**DIRECTIONS:** The required output is the exact run of lines below that opens at the line with "- by rewrite (prepareBundle_equiv" and closes at the line with "From S2P Require Import GoCrypto Base64.".
§
Lemma canonicalRecords_idem rs limits l :
  canonicalRecords rs limits = Ok l → canonicalRecords l limits = Ok l.
Proof.
  intros (l0 & -> & HF & HN)%canonicalRecords_ok.
  apply (canonicalRecords_order l0); [by rewrite sort_by_perm|].
  apply canonicalRecords_ok. exists l0. split_and!; [done| |done].
  clear HN. induction HF as [|r r' rs l0 Hr _ IH]; [constructor|]. constructor; [|done].
  intros j. by destruct (canonicalRecord_stable _ _ _ _ _ (Hr 0)) as [_ H].
Qed.

Lemma canonicalRecords_wf `{!RegexpLaws} rs limits l :
  canonicalRecords rs limits = Ok l → Forall wf l.
Proof.
  intros (l0 & -> & HF & _)%canonicalRecords_ok. rewrite sort_by_perm.
  induction HF as [|r r' rs l0 Hr _ IH]; [constructor|]. constructor; [|done].
  exact (canonicalRecord_wf _ _ _ _ _ (Hr 0)).
Qed.

(** ** Bundles *)

Lemma prepareBundle_inv b limits p payload :
  prepareBundle b limits = Ok (p, payload) →
  validateBundleHeader b = Ok tt ∧ ∃ rs l, Records b = Some rs ∧
    Z.of_nat (length rs) ≤ MaxRecords limits ∧ canonicalRecords rs limits = Ok l ∧
    p = prepared b l ∧ marshal_payload {| Payload_Records := Some l |} = Some payload.
Proof.
  unfold prepareBundle. intros ([] & Hh & H)%bind_ok_inv. split; [done|].
  destruct (Records b) as [rs|] eqn:Er.
  - apply bind_ok_inv in H as ([] & Hl%fail_if_ok_inv & H). apply bind_ok_inv in H as (l & Hc & H).
    destruct (marshal_payload _) as [t|] eqn:Em; [|done]. injection H as <- <-. bool_prop.
    exists rs, l. by split_and!.
  - exfalso. unfold validateBundleHeader in Hh. rewrite Er in Hh. repeat case_in Hh; try done.
Qed.

Lemma prepareBundle_intro b limits rs l payload :
  validateBundleHeader b = Ok tt → Records b = Some rs → Z.of_nat (length rs) ≤ MaxRecords limits →
  canonicalRecords rs limits = Ok l →
  marshal_payload {| Payload_Records := Some l |} = Some payload →
  prepareBundle b limits = Ok (prepared b l, payload).
Proof.
  intros Hh Hr Hl Hc Hm. unfold prepareBundle. rewrite Hh, Hr. cbn [from_option]. unfold id.
  rewrite bind_ok, (proj2 (Z.ltb_ge _ _)) by done. cbn [fail_if]. by rewrite bind_ok, Hc, bind_ok, Hm.
Qed.

(** Bundles that differ in the order of their records and in the zones of
    their times. *)
Record bundle_equiv (b b' : Bundle) : Prop := {
  eqv_header : prepared b [] = prepared b' [];
  eqv_records : option_Forall2 (≡ₚ) (Records b) (Records b');
}.

#[export] Instance bundle_equiv_equivalence : Equivalence bundle_equiv.
Proof.
  split.
  - intros b. split; [done|]. by destruct (Records b); constructor.
  - intros b b' [H1 H2]. split; [done|]. destruct H2; by constructor.
  - intros a b c [H1 H2] [H3 H4]. split; [by transitivity (prepared b [])|].
    destruct H2; inversion H4; subst; constructor. by etransitivity.
Qed.

Lemma validateBundleHeader_equiv b b' :
  bundle_equiv b b' → validateBundleHeader b = validateBundleHeader b'.
Proof.
  intros [Hh Hr]. unfold validateBundleHeader, prepared, utc, is_zero, after in *. injection Hh.
  intros. repeat match goal with E : ?x = _ |- context [?x] => rewrite E; clear E end. by destruct Hr.
Qed.

Lemma prepared_equiv b b' l : bundle_equiv b b' → prepared b l = prepared b' l.
Proof. intros [Hh _]. unfold prepared, utc in *. injection Hh. congruence. Qed.

Lemma prepareBundle_equiv b b' limits x :
  bundle_equiv b b' → prepareBundle b limits = Ok x → prepareBundle b' limits = Ok x.
Proof.
  destruct x as [p payload]. intros He (Hh & rs & l & Hr & Hl & Hc & -> & Hm)%prepareBundle_inv.
  pose proof (eqv_records _ _ He) as HR. rewrite Hr in HR. inversion HR as [? rs' HP|]; subst.
  rewrite (prepared_equiv b b' l He). apply (prepareBundle_intro _ _ rs').
  - by rewrite <-(validateBundleHeader_equiv b b').
  - done.
  - by rewrite <-HP.
  - by eapply canonicalRecords_order.
  - done.
Qed.

#[export] Instance prepareBundle_proper : Proper (bundle_equiv ==> eq ==> alike) prepareBundle.
Proof.
  intros b b' He limits _ <-. destruct (prepareBundle b limits) as [x|e] eqn:E1.
  - by rewrite (prepareBundle_equiv b b' limits x).
  - destruct (prepareBundle b' limits) as [x|e'] eqn:E2; [|done].
    apply (prepareBundle_equiv b' b) in E2; [|by symmetry]. congruence.
Qed.

Lemma prepare_again b limits p payload :
  prepareBundle b limits = Ok (p, payload) → prepareBundle p limits = Ok (p, payload).
Proof.
  intros (Hh & rs & l & Hr & Hl & Hc & -> & Hm)%prepareBundle_inv.
  change (prepareBundle (prepared b l) limits = Ok (prepared (prepared b l) l, payload)).
  apply (prepareBundle_intro _ _ l); [|done| |by eapply canonicalRecords_idem|done].
  - unfold validateBundleHeader in *. rewrite Hr in Hh. exact Hh.
  - by rewrite (canonicalRecords_length _ _ _ Hc).
Qed.

Lemma representable_utc u : time_in_range (utc u) = true → wf (utc u).
Proof. cbn. unfold representable, time_in_range. by intros ->. Qed.
(* ===== verification/IntelInstall.v ===== *)
(** * Package intel: the installed bundle

    [internal/intel/install.go].  The install directory is the value
    [InstallDir]: its own entry, its subdirectory [bundles] with the files in
    it, and [current.json], the commit pointer.  A change to it is one atomic
    step, as the code's temporary file and rename make it, and has a [fate]: it
    is done; or refused, when the context is cancelled, the operating system
    fails or the process ends; or it is done and an error is returned all the
    same, when the directory cannot be synced after the rename. *)

From S2P Require Import Prelude GoString GoTime Json JsonCompact Model ModelJson StrictJson JsonSize.
From S2P Require Import GoCrypto Base64.
From S2P Require Import IntelTypes IntelCanonical IntelNormal IntelTrust IntelSign.
#[local] Open Scope Z_scope.

Definition maxCurrentMetadataBytes : Z := Z.shiftl 64 10.

Record InstallDir := {
  dir_root : option node;
  dir_bundles : option node;
  dir_current : option node;
  bundle_files : gmap string node;
}.

Inductive fate := Done | Refused | Unsynced.

(** The directory, and the fates of the next changes to it; later ones are
    done. *)
Record Disk := { disk : InstallDir; fates : list fate }.

(** ** Directories *)

Inductive place := Root | Bundles.

Definition entry (p : place) (d : InstallDir) : option node :=
  match p with Root => dir_root d | Bundles => dir_bundles d end.

(** A directory that is created is empty. *)
Definition create (p : place) (d : InstallDir) : InstallDir :=
  match p with
  | Root => {| dir_root := Some (Directory private_directory); dir_bundles := None;
               dir_current := None; bundle_files := ∅ |}
  | Bundles => {| dir_root := dir_root d; dir_bundles := Some (Directory private_directory);
                  dir_current := dir_current d; bundle_files := ∅ |}
  end.

Definition interrupted : error := ErrorsNew "intel: write local file".
Definition not_synced : error := ErrorsNew "intel: sync directory".

Definition change (f : InstallDir → InstallDir) : eff Disk unit := λ s,
  match fates s with
  | [] => ({| disk := f (disk s); fates := [] |}, Ok tt)
  | Done :: fs => ({| disk := f (disk s); fates := fs |}, Ok tt)
  | Refused :: fs => ({| disk := disk s; fates := fs |}, Err interrupted)
  | Unsynced :: fs => ({| disk := f (disk s); fates := fs |}, Err not_synced)
  end.

Definition isNotExist (err : error) : bool := errors_is err os_ErrNotExist.

Definition inspectPrivateDirectory (n : option node) : result unit :=
  match n with
  | None => Err (Wrapf "intel: inspect private directory: %w" (Sentinel os_ErrNotExist) [])
  | Some (Directory perm) =>
      fail_if (negb (perm =? private_directory))
        (ErrorsNew "intel: directory permissions must be 0700")
  | Some _ => Err ErrUnsafeFile
  end.

Definition ensurePrivateDirectory (p : place) : eff Disk unit := λ s,
  match entry p (disk s) with
  | None => (change (create p) ≫= λ _, query (λ s, inspectPrivateDirectory (entry p (disk s)))) s
  | Some n => (s, inspectPrivateDirectory (Some n))
  end.

(** ** The current bundle *)

(** The submatch of [^bundle-([0-9a-f]{64})\.json$]. *)
Definition bundle_file_hash (name : string) : option string :=
  rest ← strip_prefix "bundle-" name;
  let hash := str_take 64 rest in
  if sha256Pattern hash && String.eqb rest (hash +:+ ".json") then Some hash else None.

Definition validCurrentMetadata (metadata : CurrentMetadata) : bool :=
  String.eqb (Current_Schema metadata) CurrentSchema
  && (Current_SchemaVersion metadata =? CurrentSchemaVersion)
  && bool_decide (bundle_file_hash (BundleFile metadata) = Some (BundleSHA256 metadata))
  && boundedIdentifier (Current_BundleID metadata) maxBundleIDBytes
  && (0 <? Current_Sequence metadata)
  && sha256Pattern (Current_PayloadSHA256 metadata)
  && boundedIdentifier (Current_KeyID metadata) maxKeyIDBytes.

Section install.
Context `{RX : Regexp, HH : Hash, ED : Ed25519}.

Definition ReadCurrent (d : InstallDir) (limits : IntelLimits) : result (CurrentMetadata * string) :=
  resolvedLimits ← normalizeLimits limits;
  _ ← map_err (λ err, if isNotExist err then ErrNoCurrentBundle else err)
        (inspectPrivateDirectory (dir_root d));
  _ ← map_err (λ _, ErrCurrentState) (inspectPrivateDirectory (dir_bundles d));
  currentJSON ← map_err (λ err, if isNotExist err then ErrNoCurrentBundle else err)
    (readSecureRegularFile (dir_current d) maxCurrentMetadataBytes);
  metadata ← map_err (λ _, ErrCurrentState) (decodeStrict (A:=CurrentMetadata) currentJSON);
  _ ← fail_if (negb (validCurrentMetadata metadata)) ErrCurrentState;
  bundleJSON ← map_err (λ _, ErrCurrentState)
    (readSecureRegularFile (bundle_files d !! BundleFile metadata) (MaxBundleBytes resolvedLimits));
  _ ← fail_if (negb (String.eqb (hashBytes bundleJSON) (BundleSHA256 metadata))) ErrCurrentState;
  bundle ← map_err (λ _, ErrCurrentState) (decodeStrict (A:=Bundle) bundleJSON);
  '(prepared, _) ← map_err (λ _, ErrCurrentState) (prepareBundle bundle resolvedLimits);
  _ ← fail_if (negb (bool_decide (canonicalBundle prepared = Some bundleJSON))
        || negb (String.eqb (BundleID bundle) (Current_BundleID metadata))
        || negb (Sequence bundle =? Current_Sequence metadata)
        || negb (String.eqb (PayloadSHA256 bundle) (Current_PayloadSHA256 metadata))
        || negb (String.eqb (KeyID bundle) (Current_KeyID metadata))) ErrCurrentState;
  Ok (metadata, bundleJSON).

(** [current] is never nil at the only call. *)
Definition strongerAcceptance (caller : option AcceptanceState) (current : AcceptanceState)
    : result AcceptanceState :=
  match caller with
  | None => Ok current
  | Some caller =>
      if Accepted_Sequence caller =? 0 then Ok current
      else if Accepted_Sequence current =? 0 then Ok caller
      else if Accepted_Sequence current <? Accepted_Sequence caller then Ok caller
      else if Accepted_Sequence caller <? Accepted_Sequence current then Ok current
      else if negb (String.eqb (Accepted_BundleID caller) (Accepted_BundleID current))
              || negb (String.eqb (Accepted_PayloadSHA256 caller) (Accepted_PayloadSHA256 current))
      then Err ErrSequenceConflict
      else Ok current
  end.

(** ** Publishing *)

Definition set_bundle (name content : string) (d : InstallDir) : InstallDir :=
  {| dir_root := dir_root d; dir_bundles := dir_bundles d; dir_current := dir_current d;
     bundle_files := <[name := Regular private_file content]> (bundle_files d) |}.

Definition set_current (content : string) (d : InstallDir) : InstallDir :=
  {| dir_root := dir_root d; dir_bundles := dir_bundles d;
     dir_current := Some (Regular private_file content); bundle_files := bundle_files d |}.

Definition writeImmutableFile (name content : string) : eff Disk unit := λ s,
  match readSecureRegularFile (bundle_files (disk s) !! name) (slen content) with
  | Ok existing => (s, fail_if (negb (String.eqb existing content)) ErrCurrentState)
  | Err err => if isNotExist err then change (set_bundle name content) s else (s, Err err)
  end.

Definition writeAtomicFile (content : string) : eff Disk unit := change (set_current content).

Definition metadata_of (verified : VerifiedBundle) : CurrentMetadata :=
  let bundleHash := hashBytes (Canonical verified) in
  {| Current_Schema := CurrentSchema; Current_SchemaVersion := CurrentSchemaVersion;
     BundleFile := "bundle-" +:+ bundleHash +:+ ".json";
     Current_BundleID := BundleID (Verified_Bundle verified);
     Current_Sequence := Sequence (Verified_Bundle verified);
     Current_PayloadSHA256 := PayloadSHA256 (Verified_Bundle verified);
     BundleSHA256 := bundleHash; Current_KeyID := KeyID (Verified_Bundle verified) |}.

Definition with_accepted (options : VerifyOptions) (last : option AcceptanceState) : VerifyOptions :=
  {| Verify_Limits := Verify_Limits options; Verify_Now := Verify_Now options;
     ClockSkew := ClockSkew options; AgentSchema := AgentSchema options; LastAccepted := last |}.

(** The switch over the outcome of [ReadCurrent]. *)
Definition accepted_so_far (options : VerifyOptions)
    (current : result (CurrentMetadata * string)) : result VerifyOptions :=
  match current with
  | Ok (currentMetadata, _) =>
      effective ← strongerAcceptance (LastAccepted options) (acceptance_state currentMetadata);
      Ok (with_accepted options (Some effective))
  | Err err => if errors_is err "intel.ErrNoCurrentBundle" then Ok options else Err err
  end.

(** The bundle is installed already, byte for byte. *)
Definition unchanged (current : result (CurrentMetadata * string)) (verified : VerifiedBundle)
    : bool :=
  match current with
  | Ok (currentMetadata, currentBytes) =>
      Verified_Replay verified && bool_decide (currentMetadata = metadata_of verified)
      && String.eqb currentBytes (Canonical verified)
  | Err _ => false
  end.

Definition Install (clock : Time) (encoded : string) (trustStore : option TrustStore)
    (options : VerifyOptions) : eff Disk InstallResult :=
  ensurePrivateDirectory Root;;
  ensurePrivateDirectory Bundles;;
  current ← (λ s, (s, Ok (ReadCurrent (disk s) (Verify_Limits options))));
  verifyOptions ← pure_ (accepted_so_far options current);
  verified ← pure_ (Verify clock encoded trustStore verifyOptions);
  let metadata := metadata_of verified in
  if unchanged current verified then
    mret {| Result_Metadata := metadata; Installed := false; Result_Replay := true |}
  else
    writeImmutableFile (BundleFile metadata) (Canonical verified);;
    currentJSON ← pure_ (match Marshal metadata with
                         | None => Err ErrCurrentState | Some t => Ok t end);
    writeAtomicFile currentJSON;;
    mret {| Result_Metadata := metadata; Installed := true;
            Result_Replay := Verified_Replay verified |}.
End install.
§
**SOLVED PROBLEM:**
  - by rewrite (prepareBundle_equiv b b' limits x).
  - destruct (prepareBundle b' limits) as [x|e'] eqn:E2; [|done].
    apply (prepareBundle_equiv b' b) in E2; [|by symmetry]. congruence.
Qed.

Lemma prepare_again b limits p payload :
  prepareBundle b limits = Ok (p, payload) → prepareBundle p limits = Ok (p, payload).
Proof.
  intros (Hh & rs & l & Hr & Hl & Hc & -> & Hm)%prepareBundle_inv.
  change (prepareBundle (prepared b l) limits = Ok (prepared (prepared b l) l, payload)).
  apply (prepareBundle_intro _ _ l); [|done| |by eapply canonicalRecords_idem|done].
  - unfold validateBundleHeader in *. rewrite Hr in Hh. exact Hh.
  - by rewrite (canonicalRecords_length _ _ _ Hc).
Qed.

Lemma representable_utc u : time_in_range (utc u) = true → wf (utc u).
Proof. cbn. unfold representable, time_in_range. by intros ->. Qed.
(* ===== verification/IntelInstall.v ===== *)
(** * Package intel: the installed bundle

    [internal/intel/install.go].  The install directory is the value
    [InstallDir]: its own entry, its subdirectory [bundles] with the files in
    it, and [current.json], the commit pointer.  A change to it is one atomic
    step, as the code's temporary file and rename make it, and has a [fate]: it
    is done; or refused, when the context is cancelled, the operating system
    fails or the process ends; or it is done and an error is returned all the
    same, when the directory cannot be synced after the rename. *)

From S2P Require Import Prelude GoString GoTime Json JsonCompact Model ModelJson StrictJson JsonSize.
From S2P Require Import GoCrypto Base64.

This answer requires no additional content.